I am surely missing some fact to figure out how $\textrm{(i)} \Longrightarrow \textrm{(ii)}$ and my second question arises due to my problem. Also, gone through this related post still it is not clear how to overcome my problem. Therefore all comments, explanations, hints and answers are welcome and valuable.
- Does there exist any generalized form or version of the tower property?
*Edit : I guess that the notion of conditional independence [$\mathbb{E}(\mathit{XY|Z})=\mathbb{E}(\mathit{X|Z}).\mathbb{E}(\mathit{Y|Z})$] is necessary to assume to determine the $\mathbb{E}(\mathit{XY})$ part and in that case the proof becomes easier.
Best Answer
Write $Y^k = (Y_1, \ldots, Y_k),$ and $A = (Y_{k + 1}, \ldots, Y_m)$ and $B = (Y_{m+1}, \ldots, Y_{m+s})$ (with $s = m-k$ say).

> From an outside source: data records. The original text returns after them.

(** *** What identifies an entry is never rewritten *)

Lemma wdg_step_identity s s' i e :
  wdg_step s s' -> wdg_wf s -> 0 <= i < wdg_count s ->
  table_get s i = Some e ->
  exists e', table_get s' i = Some e' /\ same_identity e e'.
Proof.
  assert (Hset : forall s k e0 e',
    table_get s k = Some e0 -> table_get s i = Some e ->
    (e0 = e -> same_identity e e') ->
    exists e'', table_get (table_set k e' s) i = Some e''
                /\ same_identity e e'').
  { intros s0 k e0 e' Hk Hi Hsame.
    destruct (decide (Z.to_nat k = Z.to_nat i)) as [Heq|Hne].
    - exists e'. unfold table_get in *. simpl. rewrite Heq in *.
      split; [apply list_lookup_insert_eq; by eapply lookup_lt_Some|].
      apply Hsame. congruence.
    - exists e. by rewrite table_get_set_ne. }
  destruct 1 as [s now nm timeout cb Hlt| | | | | | |]; intros Hwf Hi He;
    try (eapply Hset; eauto; by intros ->);
    try (exists e; done).
  exists e. by rewrite wdg_register_get.
Qed.

Lemma wdg_steps_identity s s' i e :
  rtc wdg_step s s' -> wdg_wf s -> 0 <= i < wdg_count s ->
  table_get s i = Some e ->
  exists e', table_get s' i = Some e' /\ same_identity e e'.
Proof.
  intros Hsteps. revert e.
  induction Hsteps as [s|s s1 s' H1 _ IH]; intros e Hwf Hi He.
  - by exists e.
  - destruct (wdg_step_identity _ _ _ _ H1 Hwf Hi He)
      as (e1 & He1 & Hn1 & Ht1 & Hc1).
    destruct (IH e1) as (e' & He' & Hn & Ht & Hc); auto.
    + eauto using wdg_step_wf.
    + apply wdg_step_count in H1. lia.
    + exists e'. unfold same_identity. split_and!; congruence.
Qed.

(** ** Reading the state of a slot *)

Lemma wdg_get_state_get slot s e :
  slot_out_of_range slot = false -> table_get s slot = Some e ->
  wdg_get_state slot s = state e.
Proof. intros Hr He. unfold wdg_get_state. by rewrite Hr, He. Qed.

Lemma slot_has_get_state i e s :
  slot_has i (eq e) s -> wdg_get_state i s = state e.
Proof.
  intros (Hwf & Hi & ? & He & <-). apply wdg_get_state_get; [|done].
  apply slot_in_range. apply wdg_wf_spec in Hwf as (_ & Hc & _). lia.
Qed.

You have $E(u(Y^k, A)v(Y^k, B))$ for a pair of functions $u$ and $v.$ Since $A$ and $B$ are independent, we can see that $$ \begin{align*} E(u(Y^k, A) v(Y^k, B)) &= E(E(u(Y^k, A)v(Y^k, B)\mid Y^k)) \\ &= E(E(u(Y^k, A) \mid Y^k)E(v(Y^k, B)\mid Y^k)). \end{align*} $$ (This is so since given $Y^k,$ the random variables $u(Y^k, A)$ and $v(Y^k, B)$ depend solely on independent random variables, viz. $A$ and $B$.)